Starting at the first line of the records below, transcribe each line exactly, ending with the line that contains "None => next end)".

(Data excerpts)
┄┄┄┄┄┄┄┄┄┄┄┄┄┄┄┄┄┄┄┄
(* ===== verification/Middleware.v ===== *)
(** * pkg/middleware: composable HTTP middleware *)

From S2P Require Import Prelude GoLang Http.
Open Scope Z_scope.

Module Middleware.
Import Http.

Definition Middleware : Type := Handler → Handler.

(** The loop of [Chain], from the last middleware down to the first. *)
Fixpoint Chain_loop (ms : list Middleware) (i : nat) (next : Handler) : Handler :=
  match i with
  | O => next
  | S i => Chain_loop ms i (match ms !! i : option Middleware with Some m => m next | None => next end)
  end.
Definition Chain (ms : list Middleware) : Middleware := λ next, Chain_loop ms (length ms) next.
Definition Apply (h : Handler) (ms : list Middleware) : Handler := Chain ms h.

(** ** Recovery *)

Definition Recovery : Middleware := λ next r,
  match next r with
  | (evs, Panic p) => (evs ++ [LogPanic p] ++ http_Error "Internal Server Error" 500, Ret tt)
  | (evs, Ret _) => (evs, Ret tt)
  end.

(** ** RequestID *)

Definition RequestIDHeader : string := "X-Request-Id".

Definition hex_digit (d : Z) : Ascii.ascii :=
  default Ascii.zero (String.get (Z.to_nat d) "0123456789abcdef").
Definition hex_EncodeToString (bs : list Z) : string :=
  fold_right (λ b s, String (hex_digit (b / 16)) (String (hex_digit (b mod 16)) s)) "" bs.

(** [rnd] is what [rand.Read] puts into the eight bytes. *)
Definition newRequestID (rnd : list Z) : string := hex_EncodeToString (take 8 rnd).

Definition RequestID (rnd : Request → list Z) : Middleware := λ next r,
  let id := Header_Get r RequestIDHeader in
  let id := if bool_decide (id = "") then newRequestID (rnd r) else id in
  let c := Context r in
  let '(evs, o) := next (WithContext (Ctx (Some id) (ctx_claims c) (ctx_timeouts c)) r) in
  (SetHeader RequestIDHeader id :: evs, o).

Definition RequestIDFromContext (c : context) : string := default "" (ctx_request_id c).

(** ** Timeout and RateLimit *)

Definition Timeout (d : Duration) : Middleware := λ next r,
  let c := Context r in
  next (WithContext (Ctx (ctx_request_id c) (ctx_claims c) (d :: ctx_timeouts c)) r).

Definition RateLimit (allow : Request → bool) : Middleware := λ next r,
  if negb (allow r) then (http_Error "rate limit exceeded" 429, Ret tt) else next r.

(** ** The recording response writer *)

Record responseWriter := RW { status : Z; wroteHeader : bool; bytes : Z }.
Definition wrapResponseWriter : responseWriter := RW 200 false 0.

Definition rw_WriteHeader (rw : responseWriter) (code : Z) : responseWriter * list event :=
  if wroteHeader rw then (rw, []) else (RW code true (bytes rw), [WriteHeader code]).
Definition rw_Write (rw : responseWriter) (n : Z) : responseWriter * list event :=
  (RW (status rw) (wroteHeader rw) (bytes rw + n), [Write n]).

Definition rw_step (rw : responseWriter) (e : event) : responseWriter * list event :=
  match e with
  | WriteHeader code => rw_WriteHeader rw code
  | Write n => rw_Write rw n
  | e => (rw, [e])
  end.

(** A handler run through the wrapper: the wrapper's final state and the actions
    that reach the underlying writer. *)
Fixpoint rw_run (rw : responseWriter) (evs : list event) : responseWriter * list event :=
  match evs with
  | [] => (rw, [])
  | e :: evs =>
    let '(rw, out1) := rw_step rw e in
    let '(rw, out2) := rw_run rw evs in (rw, out1 ++ out2)
  end.

(** ** Logging *)

Definition log_level (s : Z) : level :=
  if s >=? 500 then LevelError else if s >=? 400 then LevelWarn else LevelInfo.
┄┄┄┄┄┄┄┄┄┄┄┄┄┄┄┄┄┄┄┄
The answer:
(* ===== verification/Middleware.v ===== *)
(** * pkg/middleware: composable HTTP middleware *)

From S2P Require Import Prelude GoLang Http.
Open Scope Z_scope.

Module Middleware.
Import Http.

Definition Middleware : Type := Handler → Handler.

(** The loop of [Chain], from the last middleware down to the first. *)
Fixpoint Chain_loop (ms : list Middleware) (i : nat) (next : Handler) : Handler :=
  match i with
  | O => next
  | S i => Chain_loop ms i (match ms !! i : option Middleware with Some m => m next | None => next end)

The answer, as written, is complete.